Exercise Bikes for a Low Stress Work Out

Exercise Bikes for a Low Stress Work Out

Many people with low back pain have trouble finding the right form of exercise that provides a good aerobic workout and is still gentle enough for their back. Aerobic exercise helps to condition and strengthen the muscles and keep the spinal structures healthy, which in turn helps to reduce back pain. In addition, there is research indicating that doing exercise on stationary bikes may actually reduce some patients' perception of chronic low back pain1.

Often, after trying an overly-intensive or high-impact exercise program, it is natural for patients to become discouraged and hesitant to seek out other forms of aerobic exercise. Other patients may avoid exercise entirely for fear that it will aggravate their low back pain. The key is to find a mode of exercise that is comfortable and helps to heal a sore back. For many patients, using an exercise bike is an excellent option for a low stress work out.

Health Benefits of Riding Stationary Exercise Bikes

Riding on a stationary exercise bike provides a variety of health benefits, and tends to be particularly suitable for people with certain types of back conditions.
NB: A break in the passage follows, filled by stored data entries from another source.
(* ===== verification/Loop.v ===== *)
(** The loop over the complete commands of the buffer of a connection: it ends,
    and each command keeps the invariant of the server. *)
From S2P Require Import Prelude Heap Ms State Monad JobList JobHash Tube Job Wal Conn Queue QueueRep QueueOps QueueConn QueueProc Process Runs Owners QueueCmds QueueLoops Refs Life Sound Parse ParseSpec Stats Dispatch Commands Putting Frames Tame Safety Server Handlers.
#[local] Open Scope Z_scope.

(** Room for [n] more objects. *)
Record roomy (n : nat) (s : St) : Prop := {
  ro_id : 0 <= next_id (st_table s) ∧ next_id (st_table s) + Z.of_nat n < UINT64_MAX;
  ro_jobs : Z.of_nat (size (st_jobs s) + n) < table_max;
  ro_refs : Z.of_nat (size (st_jobs s) + n + 2 * size (st_conns s) + 1) < UINT32_MAX;
}.

(** Each job of the table is found by one id. *)
Lemma ids_size J T m : table_rep J T m → (size m <= size J)%nat.
Proof.
  intros HT. rewrite <- !length_map_to_list.
  assert ((map_to_list m).*2 ⊆+ (map_to_list J).*1) as Hsub.
  { apply NoDup_submseteq.
    - apply NoDup_fmap_2_strong; [|apply NoDup_map_to_list].
      intros [i j] [i' j'] Hi%elem_of_map_to_list Hi'%elem_of_map_to_list. simpl. intros ->.
      destruct (tr_id _ _ _ HT _ _ Hi) as (_ & J1 & HJ1 & <-).
      destruct (tr_id _ _ _ HT _ _ Hi') as (_ & J2 & HJ2 & <-). by simplify_eq.
    - intros j ([i j'] & -> & Hi%elem_of_map_to_list)%list_elem_of_fmap.
      destruct (tr_id _ _ _ HT _ _ Hi) as (_ & J1 & HJ1 & _).
      apply list_elem_of_fmap. exists (j', J1). split; [done|]. by apply elem_of_map_to_list. }
  apply submseteq_length in Hsub. by rewrite !length_fmap in Hsub.
Qed.

Lemma refs_le s t : refs s t <= Z.of_nat (size (st_jobs s) + 2 * size (st_conns s) + 1).
Proof.
  unfold refs. pose proof (count_le (λ J, j_tube J = Some t) (st_jobs s)).
  pose proof (count_le (λ C, c_use C = Some t) (st_conns s)). pose proof (count_le (watches t) (st_conns s)).
  destruct (bool_decide _); simpl; lia.
Qed.

Lemma roomy_room x X ids P n s : srv_inv x X ids P s → roomy (S n) s → room ids s.
Proof.
  intros HI [H1 H2 H3]. pose proof (ids_size _ _ _ (sv_table _ _ _ _ _ HI)). split; [lia|lia|].
  intros t. pose proof (refs_le s t). lia.
Qed.
Lemma roomy_steady n k s s' : steady_step k s s' → roomy (n + k) s → roomy n s'.
Proof.
  intros [_ HD HS HN _ _] [H1 H2 H3]. specialize (HN (proj1 H1)).
  assert (size (st_conns s') = size (st_conns s)) as HC by (rewrite <- !size_dom; by rewrite HD).
  split; lia.
Qed.
Lemma roomy_mono n k s : (k <= n)%nat → roomy n s → roomy k s.
Proof. intros Hk [H1 H2 H3]. split; lia. Qed.

(** ** What the handlers leave of the rest of the state *)

#[export] Hint Extern 0 (Keeps steady _ (update st_conns _ _)) =>
  apply update_steady; intros ?; first [done|by case_match] : typeclass_instances.

#[local] Hint Constants Opaque : typeclass_instances.

Section steady.
Context {E : Env} {SI : SysInfo} {N : Net}.
#[export] Instance set_state_steady c st : Keeps steady 0 (set_state c st).
Proof. unfold set_state. keep. Qed.
#[export] Instance check_err_steady c e : Keeps steady 0 (check_err c e).
Proof. unfold check_err. keep. Qed.
#[export] Instance sys_read_steady c n : Keeps steady 0 (sys_read c n).
Proof. unfold sys_read. keep. Qed.
#[export] Instance sys_write_steady c b : Keeps steady 0 (sys_write c b).
Proof. unfold sys_write. keep. Qed.
#[export] Instance on_read_steady c r k : (∀ b, Keeps steady 0 (k b)) → Keeps steady 0 (on_read c r k).
Proof. intros. unfold on_read. keep. Qed.
#[export] Instance on_write_steady c r k : (∀ n, Keeps steady 0 (k n)) → Keeps steady 0 (on_write c r k).
Proof. intros. unfold on_write. keep. Qed.
#[export] Instance read_cmd_steady c b : Keeps steady 0 (read_cmd c b).
Proof. unfold read_cmd. keep. Qed.
#[export] Instance fill_extra_data_steady c : Keeps steady 0 (fill_extra_data c).
Proof. unfold fill_extra_data, upd_conn. keep. Qed.
#[export] Instance maybe_enqueue_incoming_job_steady c : Keeps steady 0 (maybe_enqueue_incoming_job c).
Proof. apply keeps_tame_steady. keep. Qed.
#[export] Instance conn_want_command_steady c : Keeps steady 0 (conn_want_command c).
Proof. unfold conn_want_command. keep. Qed.
#[export] Instance io_want_command_steady c : Keeps steady 0 (io_want_command c).
Proof. unfold io_want_command. keep. Qed.
#[export] Instance io_want_endline_steady c : Keeps steady 0 (io_want_endline c).
Proof. unfold io_want_endline. keep. Qed.
#[export] Instance io_bitbucket_steady c : Keeps steady 0 (io_bitbucket c).
Proof. unfold io_bitbucket. keep. Qed.
#[export] Instance io_want_data_steady c : Keeps steady 0 (io_want_data c).
Proof. unfold io_want_data. keep. Qed.
#[export] Instance io_send_word_steady c : Keeps steady 0 (io_send_word c).
Proof. unfold io_send_word. keep. Qed.
#[export] Instance io_send_job_steady c : Keeps steady 0 (io_send_job c).
Proof. unfold io_send_job. keep. Qed.
#[export] Instance io_wait_steady c : Keeps steady 0 (io_wait c).
Proof. unfold io_wait. keep. Qed.
#[export] Instance conn_process_io_steady c : Keeps steady 0 (conn_process_io c).
Proof. unfold conn_process_io. keep. Qed.
End steady.

(** ** The loop *)

Section loop.
Context {E : Env} {SI : SysInfo} {N : Net}.
Implicit Types (P : places) (ids : gmap Z jobp) (s : St) (c : connp) (C : Conn) (fuel : nat).

(** One command: it takes its line out of the buffer. *)
Lemma wp_one_command c s C :
  sound s → sized s → st_conns s !! c = Some C → roomy 1 s → c_state C = STATE_WANT_COMMAND →
  c_cmd_len C ≠ 0%nat →
  wp (dispatch_cmd c;; fill_extra_data c) (λ _ s', sound s' ∧ steady_step 2 s s' ∧
    ∃ C', st_conns s' !! c = Some C' ∧ (c_cmd_read C' < c_cmd_read C)%nat) s.
Proof.
  intros (ids & P & HI) Hs HC Hr Hst Hl. pose proof (conn_own _ _ _ _ _ HI HC) as HO.
  assert (at_rest C) as Hrest.
  { eapply own_rest; [done| |by left]. eapply conn_waits; [done..|congruence]. }
  assert (at_command c ids P s) as HA.
  { split; [done|by eapply roomy_room|by exists C]. }
  apply wp_bind. eapply wp_mono; [eapply (wp_kept tame 2), dispatch_cmd_at, HA; apply _|].
  intros [] s1 [HI1 HT1]. pose proof (HT1 Hs) as HT.
  assert (is_Some (st_conns s1 !! c)) as [C1 HC1] by (apply elem_of_dom; rewrite (tm_dom _ _ _ HT); apply elem_of_dom; eauto).
  pose proof (tm_eaten _ _ _ HT c C C1 HC HC1) as He1. pose proof HI1 as (ids1 & P1 & HI1').
  pose proof (conn_own _ _ _ _ _ HI1' HC1) as HO1.
  pose proof (wp_fill_extra c s1 HI1 ltac:(eauto)) as Hwp.
  apply wp_Ret in Hwp as ([] & s2 & Hrun & HI2 & C2 & HC2 & Hl2). apply wp_Ret. exists tt, s2. split; [done|].
  pose proof (fill_extra_tame s1 c C1 s2 HC1 (λ _, proj2 (proj2 (oc_inbuf _ _ _ _ HO1))) Hrun) as HT2.
  split_and!; [done| |].
  - apply (steady_trans 2 0 s s1); [by apply tame_steady| |done]. by apply tame_steady.
  - specialize (HT2 (tm_sized _ _ _ HT)). pose proof (tm_eaten _ _ _ HT2 c C1 C2 HC1 HC2) as He2.
    pose proof (eaten_trans _ _ _ He1 He2) as [[? _]|[_ ?]]; [congruence|]. exists C2. split; [done|]. 
    pose proof (oc_inbuf _ _ _ _ HO) as (_ & [? _] & _). lia.
Qed.

Lemma steady_refl n s : sized s → steady_step n s s.
Proof. intros Hs. split; [done|done|lia|lia|done|done]. Qed.

Lemma wp_h_conn_loop fuel c s C :
  sound s → sized s → st_conns s !! c = Some C → roomy (2 * fuel) s → (c_cmd_read C <= fuel)%nat →
  wp (h_conn_loop fuel c) (λ _ s', sound s' ∧ steady_step (2 * fuel) s s') s.
Proof.
  revert s C. induction fuel as [|fuel IH]; intros s C HI Hs HC Hr Hf; cbn [h_conn_loop]; wsteps.
  { apply wp_if; intros Hd; [wsteps; split; [done|by apply steady_refl]|].
    apply negb_false_iff, andb_true_iff in Hd as [_ Hd%negb_true_iff%Nat.eqb_neq]. lia. }
  apply wp_if; intros Hd; [wsteps; split; [done|by apply steady_refl]|].
  apply negb_false_iff, andb_true_iff in Hd as [[_ Hst%bool_decide_eq_true]%andb_true_iff _].
  destruct HI as (ids & P & HI). cbv zeta. set (len := scan_line_end _ _). unfold upd_conn. wsteps.
  set (C1 := C <| c_cmd_len := len |>). set (s1 := rupd st_conns _ s).
  pose proof (conn_own _ _ _ _ _ HI HC) as HO.
  assert (at_rest C) as Hrest.
  { eapply own_rest; [done| |by left]. eapply conn_waits; [done..|congruence]. }
  assert (sound s1) as HI1.
  { exists ids, P. eapply rest_turn; [done..| |done|done|done| |].
    - destruct Hrest as (? & ? & ? & [[? [? ?]] ?]). split_and!; [done..|]. split; [|done].
      split_and!; [done|apply scan_line_end_le|by destruct_and!|done].
    - change (c_state C ≠ STATE_WANT_DATA). congruence.
    - change (c_state C ≠ STATE_SEND_JOB). congruence. }
  assert (steady_step 0 s s1) as Hs1 by (by eapply steady_conn).
  assert (st_conns s1 !! c = Some C1) as HC1 by apply lookup_insert_eq.
  destruct (Nat.eqb_spec len 0) as [Hl|Hl].
  { wsteps. split; [done|]. by eapply (fr_mono (R := steady) 0); [lia|intros _; exact Hs1|]. }
  eapply wp_bind, wp_mono.
  { eapply wp_bind_inv, (wp_one_command c s1 C1); [done|apply Hs1|done| |done|done].
    eapply roomy_steady; [exact Hs1|]. eapply roomy_mono; [|done]. lia. }
  intros [] s2' Hfill. eapply wp_bind, wp_mono; [exact Hfill|]. intros [] s2 (HI2 & Hs2 & C2 & HC2 & Hlt).
  eapply wp_mono.
  { eapply (IH s2 C2); [done|apply Hs2|done| |].
    - eapply roomy_steady; [exact Hs2|]. eapply roomy_steady; [exact Hs1|]. eapply roomy_mono; [|done]. lia.
    - change (c_cmd_read C2 < c_cmd_read C)%nat in Hlt. lia. }
  intros [] s3 [HI3 Hs3]. split; [done|].
  assert (steady (0 + (2 + 2 * fuel)) s s3) as H.
  { apply (steady_trans 0 _ s s1); [by intros _|]. by apply (steady_trans 2 _ s1 s2); intros _. }
  replace (2 * S fuel)%nat with (0 + (2 + 2 * fuel))%nat by lia. by apply H.
Qed.
End loop.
  • Exercise biking provides a gentle, low-impact workout without putting too much stress on the spine. Although some forms of exercise may be too rough for patients experiencing low back pain (such as running or even biking on the road), riding a stationary exercise bike allows patients to engage in exercise without jarring the spine.
Article continues below
  • The exercise bike is often more comfortable for certain back conditions. While it is not universally true, some patients with the following conditions tend to find that an exercise bike provides a tolerable form of aerobic exercise:
    • Spinal stenosis: For patients with spinal stenosis, leaning forward on an upright exercise bike (rather than a recumbent bike) is an ideal form of aerobic exercise, as they tend to feel more comfortable flexed forward rather than sitting or standing up straight.
    • Osteoarthritis: Patients who have osteoarthritis may find that stationary biking keeps their joints flexible, reduces stiffness and strengthens the muscles that support the joints, while still being comfortable and low impact.
  • Riding an exercise bike strengthens major muscle groups to improve back support. Riding an exercise bicycle strengthens the leg and thigh muscles, including the hamstrings in the back of the thigh. While riding the bike, there are two components to the stroke: the push and the pull. Both strokes are important, as pushing down on the pedals requires the use of the quadriceps, while the pull motion works the hamstrings. It is often helpful to picture the foot going in a circle, pushing on the down-stroke and pulling on the up-stroke.